So kann man mit allen mir geläufigen FTP-Kommandozeilentools oder auch im Midnight Commander ne Verbindung aufbauen.


----------



## AlArenal (28. Mrz 2006)

Und wenn man den Driss nicht von hand machen will, kann mans auch hiermit erledigen:

http://jakarta.apache.org/commons/net/


----------



## Gast (28. Mrz 2006)

Danke, werds ausprobieren und mich bei aufretenden Problemen noch mal melden.


----------



## AlArenal (28. Mrz 2006)

Das wird nicht lange dauern, schätze ich.

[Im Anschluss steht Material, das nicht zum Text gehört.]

(** C1, the failing run.  [root.push<int>()] returns object 2 with the root
    as parent, and [pop()] on it returns the root.  After
    [root.push_default<int>()] the same object is still the root's entry but
    its [parent] is null, and [pop()] on it throws "No parent to pop to". *)
Theorem push_default_nulls_parent :
  _push 2 root_store root t_int = (Ret 2%positive, store_child) ∧
  parent <$> store_child !! 2%positive = Some (Some root) ∧
  pop 2 store_child 2 1 = Ret root ∧
  ∃ h', push_default store_child root t_int = (Ret 2%positive, h') ∧
        entry_at h' root t_int = Some 2%positive ∧
        parent <$> h' !! 2%positive = Some None ∧
        pop 2 h' 2 1 = Throw NoParent.
Proof.
  split; [by vm_compute|]. split; [by vm_compute|]. split; [by vm_compute|].
  exists (push_default store_child root t_int).2.
  split; [by vm_compute|]. split; [by vm_compute|]. split; by vm_compute.
Qed.

(** C2, the failing run.  From object 3, two levels below the root,
    [pop(2)] returns the root and [pop(3)] throws "No parent to pop to", as
    does [pop(1)] on the root; but [pop(4)] from object 3 and [pop(2)] on the
    root call [pop] through the root's null [parent] instead of throwing. *)
Theorem pop_past_root_undefined :
  pop 3 store_two_below 3 2 = Ret root ∧
  pop 3 store_two_below 3 3 = Throw NoParent ∧
  pop 3 store_two_below root 1 = Throw NoParent ∧
  pop 3 store_two_below 3 4 = Undefined NullDeref ∧
  pop 3 store_two_below root 2 = Undefined NullDeref.
Proof. repeat split; by vm_compute. Qed.

(** C3, counterexample.  Object 2 is a child of the root and neither has an
    entry for [double]; with auto-insert enabled, [get<double>()] on object 2
    throws "Type not found" and nothing is inserted. *)
Lemma get_from_child_throws :
  ancestors 2 store_child 2 = Some [root] ∧
  Forall (λ x, entry_at store_child x t_double = None) [2%positive; root] ∧
  _get true 2 store_child 2 t_double = (Throw NotFound, store_child).
Proof.
  split; [by vm_compute|]. split; [|by vm_compute].
  repeat constructor; by vm_compute.
Qed.

(** C4, counterexample.  Object 2 is the root's entry for [int] and has no
    entry for [int] itself, so the nearest ancestor entry for [int] is
    object 2.  [push<int>()] on object 2 gives it a nested entry: the
    ancestor's entry is not left unchanged. *)
Lemma push_changes_donor :
  entry_at store_child 2 t_int = None ∧
  ancestors 2 store_child 2 = Some [root] ∧
  entry_at store_child root t_int = Some 2%positive ∧
  holds_value store_child 2 t_int 0 ∧
  _push 2 store_child 2 t_int = (Ret 3%positive, store_int_int) ∧
  children <$> store_child !! 2%positive = Some ∅ ∧
  children <$> store_int_int !! 2%positive = Some {[ get_type_key t_int := 3%positive ]}.
Proof.
  split; [by vm_compute|]. split; [by vm_compute|]. split; [by vm_compute|].
  split; [eexists; split; by vm_compute|].
  split; [by vm_compute|]. split; by vm_compute.
Qed.

(** *** Instances of the general statements *)

Lemma find_never_inserts_witness :
  (ancestors 2 store_child 2 = Some [root] ∧ never_pushed store_child t_double) ∧
  find 2 store_child 2 t_double = Ret None ∧
  _get false 2 store_child 2 t_double = (Throw NotFound, store_child).
Proof.
  assert (ancestors 2 store_child 2 = Some [root]) as H1 by (by vm_compute).
  assert (never_pushed store_child t_double) as H2.
  { unfold never_pushed. apply (bool_decide_unpack _). by vm_compute. }
  split; [done|]. exact (find_never_inserts 2 store_child 2 [root] t_double H1 H2).
Defined.

Lemma push_twice_same_entry_witness :
  ∃ n,
    (store_child !! root = Some n ∧ children n !! get_type_key t_int = Some 2%positive ∧
     holds_type store_child 2 t_int) ∧
    ∃ h1 h2,
      _push 2 store_child root t_int = (Ret 2%positive, h1) ∧
      _push 2 h1 root t_int = (Ret 2%positive, h2) ∧
      h1 = store_child ∧ h2 = store_child.
Proof.
  destruct (store_child !! root) as [n|] eqn:Hn; [|by vm_compute in Hn].
  exists n.
  assert (children n !! get_type_key t_int = Some 2%positive) as Hk.
  { vm_compute in Hn. injection Hn as <-. by vm_compute. }
  assert (holds_type store_child 2 t_int) as Hc.
  { eexists _, _. split; by vm_compute. }
  split; [done|].
  exact (push_twice_same_entry 2 store_child root n 2 t_int Hn Hk Hc).
Defined.

Lemma get_miss_witness :
  ∃ n,
    (store_child !! 2%positive = Some n ∧ ancestors 2 store_child 2 = Some [root] ∧
     Forall (λ x, entry_at store_child x t_double = None) [2%positive; root]) ∧
    _get true 2 store_child 2 t_double = (Throw NotFound, store_child).
Proof.
  destruct (store_child !! 2%positive) as [n|] eqn:Hn; [|by vm_compute in Hn].
  exists n.
  assert (ancestors 2 store_child 2 = Some [root]) as Hl by (by vm_compute).
  assert (Forall (λ x, entry_at store_child x t_double = None) [2%positive; root]) as Hall.
  { repeat constructor; by vm_compute. }
  split; [done|].
  rewrite (get_miss 2 true store_child 2 n [root] t_double Hn Hl Hall).
  vm_compute in Hn. injection Hn as <-. done.
Defined.

Lemma push_inherits_witness :
  ∃ n,
    (store_two_below !! 3%positive = Some n ∧
     children n !! get_type_key t_int = None ∧
     ancestors 3 store_two_below 3 = Some ([2%positive] ++ root :: []) ∧
     Forall (λ x, entry_at store_two_below x t_int = None) [2%positive] ∧
     entry_at store_two_below root t_int = Some 2%positive ∧
     holds_value store_two_below 2 t_int 0) ∧
    ∃ c h',
      _push 3 store_two_below 3 t_int = (Ret c, h') ∧ store_two_below !! c = None ∧
      h' !! c = Some {| dynamic := TypeSettings t_int 0; parent := Some 3%positive;
                        children := ∅ |} ∧
      h' !! 3%positive =
        Some (with_children (<[get_type_key t_int := c]> (children n)) n) ∧
      (∀ x, x ≠ 3%positive → x ≠ c → h' !! x = store_two_below !! x) ∧
      (2%positive ≠ 3%positive → h' !! 2%positive = store_two_below !! 2%positive) ∧
      (∀ v2 x, x ≠ c → write_value c v2 h' !! x = h' !! x).
Proof.
  destruct (store_two_below !! 3%positive) as [n|] eqn:Hn; [|by vm_compute in Hn].
  exists n.
  assert (children n !! get_type_key t_int = None) as Hk.
  { vm_compute in Hn. injection Hn as <-. by vm_compute. }
  assert (ancestors 3 store_two_below 3 = Some ([2%positive] ++ root :: [])) as Hl
    by (by vm_compute).
  assert (Forall (λ x, entry_at store_two_below x t_int = None) [2%positive]) as Hall.
  { repeat constructor; by vm_compute. }
  assert (entry_at store_two_below root t_int = Some 2%positive) as Hq by (by vm_compute).
  assert (holds_value store_two_below 2 t_int 0) as Hd.
  { eexists. split; by vm_compute. }
  split; [done|].
  exact (push_inherits 3 store_two_below 3 n [2%positive] root [] 2 0 t_int
           Hn Hk Hl Hall Hq Hd).
Defined.

Lemma pop_out_of_range_witness :
  (ancestors 1 (root_store (val := Z)) root = Some [] ∧
   (0 = 0 ∨ Z.of_nat (length (@nil positive)) + 1 < 0)) ∧
  (∃ u, pop 1 (root_store (val := Z)) root 0 = Undefined u) ∧
  (Z.of_nat (length (@nil positive)) ≤ 2 ^ 31 →
   pop 1 (root_store (val := Z)) root 0 = Undefined NullDeref).
Proof.
  assert (ancestors 1 (root_store (val := Z)) root = Some []) as Hl by (by vm_compute).
  assert (0 = 0 ∨ Z.of_nat (length (@nil positive)) + 1 < 0) as Hc by (by left).
  split; [done|].
  exact (pop_out_of_range 1 root_store root [] 0 Hl Hc).
Defined.

(** ** More about the walks: [pop] and [find] in general *)

Section more_walks.
Context {val : Type} `{!Payload val}.
Implicit Types (h : gmap positive (scope val)) (a p c d q this : positive) (T U : cpp_type).
Implicit Types (l : list positive) (n : scope val) (k : obj_type).

(** [pop] only returns for a positive count. *)
Lemma pop_ret_pos fuel h a count p : pop fuel h a count = Ret p → 1 ≤ count.
Proof.
  revert a count. induction fuel as [|fuel IH]; intros a count; cbn [pop]; [done|].
  destruct (h !! a) as [n|]; [|done]. unfold has_parent.
  destruct (parent n) as [q|]; simpl.
  - destruct (count =? 1) eqn:E; [apply Z.eqb_eq in E; lia|].
    destruct (count - 1 <? INT_MIN); [done|]. intros Hp%IH. lia.
  - by destruct (count =? 1).
Qed.

Lemma pop_fuel_mono fuel fuel' h a count p :
  (fuel ≤ fuel')%nat → pop fuel h a count = Ret p → pop fuel' h a count = Ret p.
Proof.
  revert fuel' a count. induction fuel as [|fuel IH]; intros fuel' a count Hle; [done|].
  destruct fuel' as [|fuel']; [lia|]. cbn [pop].
  destruct (h !! a) as [n|]; [|done]. unfold has_parent.
  destruct (parent n) as [q|]; simpl; [|done].
  destruct (count =? 1); [done|].
  destruct (count - 1 <? INT_MIN); [done|]. apply IH. lia.
Qed.

Lemma pop_compose_ret fuel1 fuel2 h a i p j q :
  pop fuel1 h a i = Ret p → pop fuel2 h p j = Ret q →
  pop (fuel1 + fuel2) h a (i + j) = Ret q.
Proof.
  intros Hi Hj. pose proof (pop_ret_pos _ _ _ _ _ Hj) as Hjpos.
  revert a i Hi. induction fuel1 as [|fuel1 IH]; intros a i; [done|].
  intros Hi. pose proof (pop_ret_pos _ _ _ _ _ Hi) as Hipos. revert Hi.
  cbn [pop Nat.add]. destruct (h !! a) as [n|]; [|done]. unfold has_parent.
  destruct (parent n) as [r|]; simpl; [|by destruct (i =? 1)].
  replace (i + j =? 1) with false by (symmetry; apply Z.eqb_neq; lia).
  replace (i + j - 1 <? INT_MIN) with false
    by (symmetry; apply Z.ltb_ge; unfold INT_MIN; lia).
  destruct (i =? 1) eqn:E.
  - apply Z.eqb_eq in E. subst i. intros [= ->].
    replace (1 + j - 1) with j by lia.
    eapply pop_fuel_mono; [|done]. lia.
  - destruct (i - 1 <? INT_MIN); [done|]. intros Hr.
    replace (i + j - 1) with (i - 1 + j) by lia. by apply IH.
Qed.

Lemma ancestors_enough_find fuel h a l T :
  ancestors fuel h a = Some l → find fuel h a T ≠ OutOfFuel.
Proof.
  revert a l. induction fuel as [|fuel IH]; intros a l; simpl; [done|].
  destruct (h !! a) as [n|]; [|done].
  destruct (children n !! get_type_key T) as [e|].
  - intros _. unfold dynamic_cast. destruct (h !! e) as [ne|]; [|done].
    destruct (dynamic ne) as [|U w]; [done|]. by destruct (decide (U = T)).
  - destruct (parent n) as [r|]; [|done].
    destruct (ancestors fuel h r) as [l'|] eqn:E; simpl; [|done].
    intros _. by eapply IH.
Qed.

Lemma ancestors_enough_pop fuel h a l count :
  ancestors fuel h a = Some l → pop fuel h a count ≠ OutOfFuel.
Proof.
  revert a l count. induction fuel as [|fuel IH]; intros a l count; simpl ancestors; [done|].
  cbn [pop]. destruct (h !! a) as [n|]; [|done]. unfold has_parent.
  destruct (parent n) as [r|]; simpl; [|by destruct (count =? 1)].
  destruct (ancestors fuel h r) as [l'|] eqn:E; simpl; [|done].
  intros _. destruct (count =? 1); [done|].
  destruct (count - 1 <? INT_MIN); [done|]. by eapply IH.
Qed.

(** [find] is decided by the first node of the walk that has an entry under
    the key: the outcome is that of the [dynamic_cast] on that entry. *)
Lemma find_first_entry fuel h a l l1 q l2 d T :
  ancestors fuel h a = Some l → a :: l = l1 ++ q :: l2 →
  Forall (λ x, entry_at h x T = None) l1 → entry_at h q T = Some d →
  find fuel h a T =
    match dynamic_cast T h d with
    | Ret (Some found) => Ret (Some found)
    | Ret None => Throw TypeMismatch
    | other => other
    end.
Proof.
  revert a l l1. induction fuel as [|fuel IH]; intros a l l1; simpl; [done|].
  intros Hl Hsplit Hall Hq. destruct l1 as [|x l1]; simpl in Hsplit.
  - injection Hsplit as <- ->. unfold entry_at in Hq.
    destruct (h !! a) as [n|]; simpl in Hq; [|done]. by rewrite Hq.
  - injection Hsplit as <- ->. apply Forall_cons in Hall as [Ha Hall].
    unfold entry_at in Ha. destruct (h !! a) as [n|]; simpl in Ha; [|done].
    rewrite Ha. destruct (parent n) as [r|]; [|by destruct l1].
    destruct (ancestors fuel h r) as [l'|] eqn:E; simpl in Hl; [|done].
    injection Hl as Hl. by apply (IH r l' l1).
Qed.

Wenn du über Port 21 ne Verdbindung zum FTP-Server aufbaust, ist das ja bestenfalls die halbe Miete, da FTP im aktiven Modus auf Port 20 (Daten) und 21 (Befehle) arbeitet und im passiven Modus der Datenport vom Server "angesagt" wird.


----------



## Guest (31. Mrz 2006)

ich wollte nur bescheid sagen das es auch anders geklappt hat mit der anbindung aber trotzdem danke...vorallem für den tip mit dem passwort und username...wennn jetzt jemand noch ein freeware tool kennt mit dem man daigramme mit java zeichnen kann wäre das perfekt

mfg dennis


----------



## tini (31. Mrz 2006)

JFreeChart (gibts auf sourceforge)


----------



## AlArenal (31. Mrz 2006)

tini hat gesagt.:
			
		

> JFreeChart (gibts auf sourceforge)



Für Statistik-Diagramme.... für Graphen gibts JGraph, prefuse, ...


----------



## Guest (4. Apr 2006)

kann mir jemand sagen wer schon mit jafreechart gearbeitet hat wie man codes so bearbeiten kann damit  man zb array werte eintragen kann?weil da ind ja nicht alle codes in der demo version vorhanden womit man am besten arbeiten kann...weil bei dem einfachen chart geht es nich da die klassen nicht veränderbar sind


----------



## Guest (4. Apr 2006)

ich mein jfreechart


----------



## AlArenal (4. Apr 2006)

Schonmal hier rein geschaut?
http://www.jfree.org/jfreechart/api/gjdoc/index.html


----------



## Guest (4. Apr 2006)

ich werde mal nachlesen und mich melden wenn es probleme gibt....aber danke schonmal


----------



## AlArenal (4. Apr 2006)

Ich musste auch erst suchen, die JFreeChart Jungs weichen etwas von der Regel ab, nach der im Download-Archiv auch die fertigen Javadocs dabei sind...


----------



## Guest (6. Apr 2006)

also ich habe da ma ne frage und zwar gibt es ein tool mit dem ich grafische oberflächen in java erstellen kann??????

bitte schnell antworten....

thomas


----------



## AlArenal (6. Apr 2006)

Anonymous hat gesagt.:
			
		

> also ich habe da ma ne frage und zwar gibt es ein tool mit dem ich grafische oberflächen in java erstellen kann??????



Wie Sand am Meer!
JBuilder, JFormDesigner, VE Plugin für Eclipse, Netbeans, ....


----------



## Guest (7. Apr 2006)

is es denn sonnvoll mit dem jdeveloper von oracle zu arbeiten?


----------



## AlArenal (7. Apr 2006)

Wenn das Ding das kann, was du brauchst und du damit klarkommst... Du musst schon auch eigene Entscheidungen treffen. Frag 20 Leute und du bekommst ein halbes Dutzend unterschiedliche Antworten, weil der eine keine kommerzielel Software mag, der andere keinen UI-Designer mag und braucht, der nächste vom Arbeitgeber zu irgendwas genötigt wird, ....


----------